Records from a collection:
* * * * * * * * *
(* ===== verification/FetchApi.v ===== *)
(** * The Fetch handler (internal/wire/fetch.go)

    One pass over the requested partitions, and the long-poll loop around it.
    Between two passes other connections act on the broker; what they do, the
    clock and the object store are arguments. *)

From S2P Require Import Prelude Bytes OsFile RecordBatch Segment Log Names Offsets Group Acl Manifest Cache Broker BrokerFacts Produce.

#[local] Open Scope Z_scope.

(** ** Requests and responses *)

Record FetchPart := mkFetchPart { fq_Partition : Z; fq_FetchOffset : Z; fq_PartitionMaxBytes : Z }.
Record FetchTopic := mkFetchTopic { fq_Topic : string; fq_Partitions : list FetchPart }.
Record FetchRequest := mkFetchRequest { fq_MinBytes : Z; fq_MaxWaitMillis : Z; fq_Topics : list FetchTopic }.

(** A nil [RecordBatches] is not the same on the wire as an empty one. *)
Record FetchPartResp := mkFetchPartResp {
  fp_Partition : Z;
  fp_ErrorCode : Z;
  fp_HighWatermark : Z;
  fp_LastStableOffset : Z;
  fp_LogStartOffset : Z;
  fp_PreferredReadReplica : Z;
  fp_RecordBatches : option (list byte)
}.
Record FetchTopicResp := mkFetchTopicResp { ft_Topic : string; ft_Partitions : list FetchPartResp }.

Definition fetch_error_code (err : error) : Z :=
  if errors_is err ErrUnknownTopic || errors_is err ErrUnknownPartition then errCodeUnknownTopicOrPart
  else if errors_is err ErrUnauthorizedTopic then errCodeTopicAuthorizationFailed
  else if errors_is err ErrOffsetOutOfRange then errCodeOffsetOutOfRange
  else errCodeCorruptMessage.

Section fetch.
Context (sha256 : list byte -> string) (mac : list byte -> string -> string) (hmacKey : list byte).
Context (principal tenant : string).

(** ** One pass *)

(** The response for one partition and the bytes it adds to the total. *)
Definition fetch_partition (fe : fetchenv) (b : Broker) (topic : string) (p : FetchPart) : Broker * res (FetchPartResp * Z) :=
  let '(b, r) := FetchAuthorized sha256 mac hmacKey fe b topic (fq_Partition p) (fq_FetchOffset p)
                   (fq_PartitionMaxBytes p) tenant in
  match fr_data r with
  | Ok (bytes, _) =>
      (b, Ok (mkFetchPartResp (fq_Partition p) errCodeNone (fr_hwm r) (fr_hwm r) (fr_logStart r) (-1) (Some bytes), zlen bytes))
  | Err e => (b, Ok (mkFetchPartResp (fq_Partition p) (fetch_error_code e) (fr_hwm r) 0 (fr_logStart r) 0 None, 0))
  | _ => (b, Panic)
  end.

Fixpoint fetch_partitions (fe : nat -> fetchenv) (b : Broker) (topic : string) (ps : list FetchPart)
  : Broker * res (list FetchPartResp * Z) :=
  match ps with
  | [] => (b, Ok ([], 0))
  | p :: ps =>
      match fetch_partition (fe 0%nat) b topic p with
      | (b, Ok (r, n)) =>
          let '(b, rs) := fetch_partitions (fun k => fe (S k)) b topic ps in
          (b, '(rs, m) ← rs; Ok (r :: rs, n + m))
      | (b, _) => (b, Panic)
      end
  end.

Definition fetch_topic (fe : nat -> fetchenv) (b : Broker) (t : FetchTopic) : Broker * res (FetchTopicResp * Z) :=
  if negb (AuthorizeTopic (b_acl b) principal (fq_Topic t) OpRead)
  then (b, Ok (mkFetchTopicResp (fq_Topic t)
                 (map (fun p => mkFetchPartResp (fq_Partition p) errCodeTopicAuthorizationFailed 0 0 0 0 None) (fq_Partitions t)), 0))
  else
    let '(b, rs) := fetch_partitions fe b (fq_Topic t) (fq_Partitions t) in
    (b, '(rs, n) ← rs; Ok (mkFetchTopicResp (fq_Topic t) rs, n)).

Fixpoint fetch_pass (fe : nat -> nat -> fetchenv) (b : Broker) (ts : list FetchTopic) : Broker * res (list FetchTopicResp * Z) :=
  match ts with
  | [] => (b, Ok ([], 0))
  | t :: ts =>
      match fetch_topic (fe 0%nat) b t with
      | (b, Ok (r, n)) =>
          let '(b, rs) := fetch_pass (fun k => fe (S k)) b ts in
          (b, '(rs, m) ← rs; Ok (r :: rs, n + m))
      | (b, _) => (b, Panic)
      end
  end.

(** ** The long poll *)

Definition firstDelay : Z := 10 * millisecond.
Definition nextDelay (pollDelay : Z) : Z := if pollDelay <? 250 * millisecond then pollDelay * 2 else pollDelay.

(** The world during a Fetch: pass [k] reads through [w_fetch k] and takes
    [w_busy k], with what the sleep before it overran; the others act while it
    sleeps. *)
Record world := mkWorld {
  w_start : Z;
  w_busy : nat -> Z;
  w_fetch : nat -> nat -> nat -> fetchenv;
  w_others : nat -> Broker -> Broker
}.

(** The response, how many times the partitions were scanned, and when. *)
Record polled := mkPolled { po_Topics : list FetchTopicResp; po_passes : nat; po_time : Z }.

Fixpoint poll_loop (fuel : nat) (w : world) (req : FetchRequest) (deadline : Z) (k : nat) (pollDelay now : Z) (b : Broker)
  : Broker * res polled :=
  match fuel with
  | O => (b, Diverge)
  | S fuel =>
      match fetch_pass (w_fetch w k) b (fq_Topics req) with
      | (b, Ok (rs, totalBytes)) =>
          let now := now + w_busy w k in
          if (fq_MinBytes req >? 0) && (totalBytes <? fq_MinBytes req) then
            let remaining := deadline - now in
            if remaining <=? 0 then (b, Ok (mkPolled rs (S k) now))
            else
              let sleep := if pollDelay >? remaining then remaining else pollDelay in
              poll_loop fuel w req deadline (S k) (nextDelay pollDelay) (now + sleep) (w_others w k b)
          else (b, Ok (mkPolled rs (S k) now))
      | (b, _) => (b, Panic)
      end
  end.

(** Passes enough for every wait: see [poll_loop_ends]. *)
Definition poll_fuel (req : FetchRequest) : nat := (7 + Z.to_nat (fq_MaxWaitMillis req / 320))%nat.

Definition handleFetch (w : world) (b : Broker) (req : FetchRequest) : Broker * res polled :=
  poll_loop (poll_fuel req) w req (w_start w + fq_MaxWaitMillis req * millisecond) 0 firstDelay (w_start w) b.

End fetch.
(* ===== verification/GroupApi.v ===== *)
(** * The group and offset handlers (internal/wire/group_apis.go,
    offset_apis.go, describe_apis.go)

    FindCoordinator, JoinGroup, SyncGroup, Heartbeat, LeaveGroup, OffsetCommit,
    OffsetFetch, DescribeGroups and ListGroups over decoded requests.  A handler
    that blocks in the coordinator lets the others act meanwhile: [ge_wait] is
    what they do, [ge_timeout] whether [maxRebalanceWait] passed first. *)

From S2P Require Import Prelude Bytes OsFile RecordBatch Segment Log Names Offsets Group Acl Manifest Cache Broker Produce.

#[local] Open Scope Z_scope.

Record groupenv := mkGroupEnv {
  ge_iter : iteration;
  ge_now : Z;
  ge_rnd : string;
  ge_persist : persist_outcome;
  ge_wait : Broker -> Broker;
  ge_timeout : bool;
  ge_noGeneration : Z            (* the generation kmsg puts in a fresh response *)
}.

(** ** FindCoordinator *)

Record Coordinator := mkCoordinator { fc_Key : string; fc_NodeID : Z; fc_Host : string; fc_Port : Z; fc_ErrorCode : Z }.

(** The top-level answer and the per-key list. *)
Definition handleFindCoordinator (b : Broker) (keys : list string) : Coordinator * list Coordinator :=
  let c := b_cfg b in
  let self key := mkCoordinator key (BrokerID c) (AdvertisedHost c) (AdvertisedPort c) errCodeNone in
  (self "", map self keys).

(** ** JoinGroup *)

Record JoinGroupRequest := mkJoinRequest {
  jq_Group : string;
  jq_MemberID : string;
  jq_SessionTimeoutMillis : Z;
  jq_RebalanceTimeoutMillis : Z;
  jq_ProtocolType : string;
  jq_Protocols : list GroupProtocol
}.

(** A null [ProtocolType] and [Protocol] are not the same as empty ones. *)
Record JoinGroupResponse := mkJoinResponse {
  jp_ErrorCode : Z;
  jp_Generation : Z;
  jp_ProtocolType : option string;
  jp_Protocol : option string;
  jp_LeaderID : string;
  jp_MemberID : string;
  jp_Members : list (string * list byte)
}.

Definition join_response (r : JoinGroupResult) : JoinGroupResponse :=
  mkJoinResponse (jr_ErrorCode r) (jr_Generation r)
    (if String.eqb (jr_ProtocolType r) "" then None else Some (jr_ProtocolType r)) (Some (jr_Protocol r))
    (jr_LeaderID r) (jr_MemberID r) (jr_Members r).

Definition handleJoinGroup (g : groupenv) (b : Broker) (principal clientID remote : string) (version : Z) (req : JoinGroupRequest)
  : Broker * res JoinGroupResponse :=
  if negb (AuthorizeGroup (b_acl b) principal (jq_Group req) OpRead)
  then (b, Ok (mkJoinResponse errCodeGroupAuthorizationFailed (ge_noGeneration g) None None "" "" []))
  else
    let args := mkJoinArgs (jq_Group req) (jq_MemberID req) clientID remote (jq_SessionTimeoutMillis req)
                  (jq_RebalanceTimeoutMillis req) (jq_ProtocolType req) (jq_Protocols req) version in
    match JoinGroup_enter (ge_iter g) (ge_now g) (ge_rnd g) (ge_persist g) (b_groups b) args with
    | (c, JReply r) => (set_groupcoord b c, Ok (join_response r))
    | (c, JWait round member) =>
        let b := ge_wait g (set_groupcoord b c) in
        match JoinGroup_wake (ge_timeout g) (b_groups b) (jq_Group req) round member with
        | Some r => (b, Ok (join_response r))
        | None => (b, Diverge)
        end
    end.

(** ** SyncGroup *)

Record SyncGroupRequest := mkSyncRequest {
  sq_Group : string; sq_Generation : Z; sq_MemberID : string; sq_GroupAssignment : list (string * list byte) }.

(** The assignments as a Go map: a later entry for a member wins. *)
Definition assignment_map (l : list (string * list byte)) : gmap string (list byte) :=
  fold_left (fun m a => <[a.1 := a.2]> m) l ∅.

Definition handleSyncGroup (g : groupenv) (b : Broker) (req : SyncGroupRequest) : Broker * res SyncGroupResult :=
  let args := mkSyncArgs (sq_Group req) (sq_Generation req) (sq_MemberID req) (assignment_map (sq_GroupAssignment req)) in
  match SyncGroup_enter (ge_now g) (ge_persist g) (b_groups b) args with
  | (c, SReply r) => (set_groupcoord b c, r)
  | (c, SWait round) =>
      let b := ge_wait g (set_groupcoord b c) in
      match SyncGroup_wake (ge_timeout g) (b_groups b) args round with
      | Some r => (b, Ok r)
      | None => (b, Diverge)
      end
  end.

(** ** Heartbeat and LeaveGroup *)

Definition handleHeartbeat (now : Z) (b : Broker) (group member : string) (generation : Z) : Broker * Z :=
  let '(c, code) := Heartbeat now (b_groups b) group member generation in (set_groupcoord b c, code).

Fixpoint leave_members (now : Z) (w : nat -> persist_outcome) (c : GroupCoordinator) (group : string) (members : list string)
  : GroupCoordinator * list (string * Z) :=
  match members with
  | [] => (c, [])
  | m :: members =>
      let '(c, code) := LeaveGroup now (w 0%nat) c group m in
      let '(c, rs) := leave_members now (fun k => w (S k)) c group members in
      (c, (m, code) :: rs)
  end.

(** The top-level code, and one per listed member. *)
Definition handleLeaveGroup (now : Z) (w : nat -> persist_outcome) (b : Broker) (group member : string) (members : list string)
  : Broker * (Z * list (string * Z)) :=
  let '(c, code) := if String.eqb member "" then (b_groups b, errCodeNone) else LeaveGroup now (w 0%nat) (b_groups b) group member in
  let '(c, rs) := leave_members now (fun k => w (S k)) c group members in
  (set_groupcoord b c, (code, rs)).

(** ** OffsetCommit *)

Record CommitPart := mkCommitPart { oq_Partition : Z; oq_Offset : Z; oq_LeaderEpoch : Z; oq_Metadata : option string }.
Record CommitTopic := mkCommitTopic { oq_Topic : string; oq_Partitions : list CommitPart }.

(** Each topic with its partitions and their codes. *)
Definition commit_refused (code : Z) (t : CommitTopic) : string * list (Z * Z) :=
  (oq_Topic t, map (fun p => (oq_Partition p, code)) (oq_Partitions t)).

Fixpoint commit_partitions (now : Z) (w : nat -> persist_outcome) (s : OffsetStore) (group topic : string) (ps : list CommitPart)
  : OffsetStore * res (list (Z * Z)) :=
  match ps with
  | [] => (s, Ok [])
  | p :: ps =>
      let leaderEpoch := if negb (oq_LeaderEpoch p =? 0) then oq_LeaderEpoch p else 0 in
      match CommitOffset now (w 0%nat) s group topic (oq_Partition p) (oq_Offset p) leaderEpoch (default "" (oq_Metadata p)) with
      | (s, Ok _) =>
          let '(s, rs) := commit_partitions now (fun k => w (S k)) s group topic ps in
          (s, rs ← rs; Ok ((oq_Partition p, errCodeNone) :: rs))
      | (s, Err _) =>
          let '(s, rs) := commit_partitions now (fun k => w (S k)) s group topic ps in
          (s, rs ← rs; Ok ((oq_Partition p, errCodeCorruptMessage) :: rs))
      | (s, _) => (s, Panic)
      end
  end.

Fixpoint commit_topics (now : Z) (w : nat -> nat -> persist_outcome) (acl : ACLStore) (principal : string) (s : OffsetStore)
    (group : string) (ts : list CommitTopic) : OffsetStore * res (list (string * list (Z * Z))) :=
  match ts with
  | [] => (s, Ok [])
  | t :: ts =>
      if negb (AuthorizeTopic acl principal (oq_Topic t) OpRead) then
        let '(s, rs) := commit_topics now (fun k => w (S k)) acl principal s group ts in
        (s, rs ← rs; Ok (commit_refused errCodeTopicAuthorizationFailed t :: rs))
      else
        match commit_partitions now (w 0%nat) s group (oq_Topic t) (oq_Partitions t) with
        | (s, Ok r) =>
            let '(s, rs) := commit_topics now (fun k => w (S k)) acl principal s group ts in
            (s, rs ← rs; Ok ((oq_Topic t, r) :: rs))
        | (s, _) => (s, Panic)
        end
  end.

Definition set_store (b : Broker) (s : OffsetStore) : Broker :=
  set_groupcoord b (mkCoord s (gc_live (b_groups b)) (gc_rounds (b_groups b))).

Definition handleOffsetCommit (now : Z) (w : nat -> nat -> persist_outcome) (b : Broker) (principal group : string) (ts : list CommitTopic)
  : Broker * res (list (string * list (Z * Z))) :=
  if negb (AuthorizeGroup (b_acl b) principal group OpRead)
  then (b, Ok (map (commit_refused errCodeGroupAuthorizationFailed) ts))
  else
    let '(s, r) := commit_topics now w (b_acl b) principal (gc_store (b_groups b)) group ts in
    (set_store b s, r).

(** ** OffsetFetch *)

Record OffsetPartResp := mkOffsetPartResp { op_Partition : Z; op_Offset : Z; op_LeaderEpoch : Z; op_Metadata : option string }.
Record OffsetTopicResp := mkOffsetTopicResp { op_Topic : string; op_Partitions : list OffsetPartResp }.

Definition offsetLeaderEpoch (co : CommittedOffset) : Z := if co_Offset co <? 0 then -1 else co_LeaderEpoch co.

Definition offset_resp (partition : Z) (co : CommittedOffset) : OffsetPartResp :=
  mkOffsetPartResp partition (co_Offset co) (offsetLeaderEpoch co)
    (if String.eqb (co_Metadata co) "" then None else Some (co_Metadata co)).

(** The explicit topics of one group. *)
Definition fetch_topics (s : OffsetStore) (group : string) (ts : list (string * list Z)) : list OffsetTopicResp :=
  map (fun t => mkOffsetTopicResp t.1 (map (fun p => offset_resp p (FetchOffset s group t.1 p)) t.2)) ts.

Definition topic_resp_le (a b : OffsetTopicResp) : Prop := String.le (op_Topic a) (op_Topic b).
#[export] Instance topic_resp_le_dec : RelDecision topic_resp_le.
Proof. intros a b. unfold topic_resp_le. apply _. Defined.

(** Every committed offset of a group, in order of topic and partition. *)
Definition fetch_all (s : OffsetStore) (group : string) : list OffsetTopicResp :=
  merge_sort topic_resp_le
    (map (fun '(topic, parts) =>
       mkOffsetTopicResp topic
         (map (fun p => offset_resp p (default no_offset (parts !! p))) (merge_sort Z.le (map_to_list (parts : gmap Z CommittedOffset)).*1)))
       (map_to_list (AllOffsets s group))).

Inductive OffsetFetchResponse :=
| OFGroups (gs : list (string * list OffsetTopicResp))
| OFTopics (ts : list OffsetTopicResp).

Definition handleOffsetFetch (b : Broker) (groups : list (string * list (string * list Z))) (group : string) (ts : list (string * list Z))
  : OffsetFetchResponse :=
  let s := gc_store (b_groups b) in
  if negb (bool_decide (groups = [])) then OFGroups (map (fun g => (g.1, fetch_topics s g.1 g.2)) groups)
  else if bool_decide (ts = []) then OFTopics (fetch_all s group)
  else OFTopics (fetch_topics s group ts).

(** ** DescribeGroups and ListGroups *)

Record MemberSnapshot := mkMemberSnapshot {
  sn_MemberID : string; sn_ClientID : string; sn_ClientHost : string; sn_SessionTimeoutMS : Z; sn_LastHeartbeat : option Z }.
Record Snapshot := mkSnapshot {
  sn_GroupID : string; sn_State : string; sn_Generation : Z; sn_Protocol : string; sn_Members : list MemberSnapshot }.

Definition snapshot (iter : iteration) (id : string) (lg : liveGroup) (gs : GroupState) : Snapshot :=
  mkSnapshot id (GroupStatus_String (lg_state lg)) (gs_Generation gs) (gs_Protocol gs)
    (map (fun kv => mkMemberSnapshot (ms_MemberID kv.2) (ms_ClientID kv.2) (ms_ClientHost kv.2) (ms_SessionTimeoutMS kv.2)
                      (lg_heartbeats lg !! ms_MemberID kv.2)) (iter (gs_Members gs))).

(** [order]: Go's iteration order over the live groups. *)
Definition AllGroups (iter : iteration) (order : gmap string liveGroup -> list string) (c : GroupCoordinator) : res (list Snapshot) :=
  fold_right (fun id out =>
    out ← out;
    match get_group c id with
    | Some (lg, gs) => Ok (snapshot iter id lg gs :: out)
    | None => Panic
    end) (Ok []) (order (gc_live c)).

Record GroupDescription := mkGroupDescription {
  gd_Group : string; gd_ErrorCode : Z; gd_State : string; gd_ProtocolType : string; gd_Protocol : string;
  gd_Members : list (string * string * string); gd_AuthorizedOperations : Z }.

(** [byID]: the last snapshot with the id. *)
Definition by_id (all : list Snapshot) (gid : string) : option Snapshot :=
  List.find (fun s => String.eqb (sn_GroupID s) gid) (rev all).

Definition describe_group (acl : ACLStore) (principal : string) (all : list Snapshot) (gid : string) : GroupDescription :=
  let reply code := mkGroupDescription gid code in
  if negb (AuthorizeGroup acl principal gid OpRead)
  then reply errCodeGroupAuthorizationFailed "" "" "" [] (-2147483648)
  else match by_id all gid with
  | None => reply errCodeNone "Empty" "" "" [] (-2147483648)
  | Some s =>
      reply errCodeNone (sn_State s) "consumer" (sn_Protocol s)
        (map (fun m => (sn_MemberID m, sn_ClientID m, sn_ClientHost m)) (sn_Members s)) (-2147483648)
  end.

Definition handleDescribeGroups (iter : iteration) (order : gmap string liveGroup -> list string) (b : Broker) (principal : string)
    (gids : list string) : res (list GroupDescription) :=
  all ← AllGroups iter order (b_groups b);
  Ok (map (describe_group (b_acl b) principal all) gids).

Definition handleListGroups (iter : iteration) (order : gmap string liveGroup -> list string) (b : Broker)
  : res (list (string * string * string)) :=
  all ← AllGroups iter order (b_groups b);
  Ok (map (fun g => (sn_GroupID g, "consumer", sn_State g)) all).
* * * * * * * * *
■ **Work to complete**
In the records above, find the line with "map self keys)."; write out exactly that line and each one after it, stopping after the line with "(jr_LeaderID r) (jr_MemberID".

■ **Result of this task**
  (self "", map self keys).

(** ** JoinGroup *)

Record JoinGroupRequest := mkJoinRequest {
  jq_Group : string;
  jq_MemberID : string;
  jq_SessionTimeoutMillis : Z;
  jq_RebalanceTimeoutMillis : Z;
  jq_ProtocolType : string;
  jq_Protocols : list GroupProtocol
}.

(** A null [ProtocolType] and [Protocol] are not the same as empty ones. *)
Record JoinGroupResponse := mkJoinResponse {
  jp_ErrorCode : Z;
  jp_Generation : Z;
  jp_ProtocolType : option string;
  jp_Protocol : option string;
  jp_LeaderID : string;
  jp_MemberID : string;
  jp_Members : list (string * list byte)
}.

Definition join_response (r : JoinGroupResult) : JoinGroupResponse :=
  mkJoinResponse (jr_ErrorCode r) (jr_Generation r)
    (if String.eqb (jr_ProtocolType r) "" then None else Some (jr_ProtocolType r)) (Some (jr_Protocol r))
    (jr_LeaderID r) (jr_MemberID r) (jr_Members r).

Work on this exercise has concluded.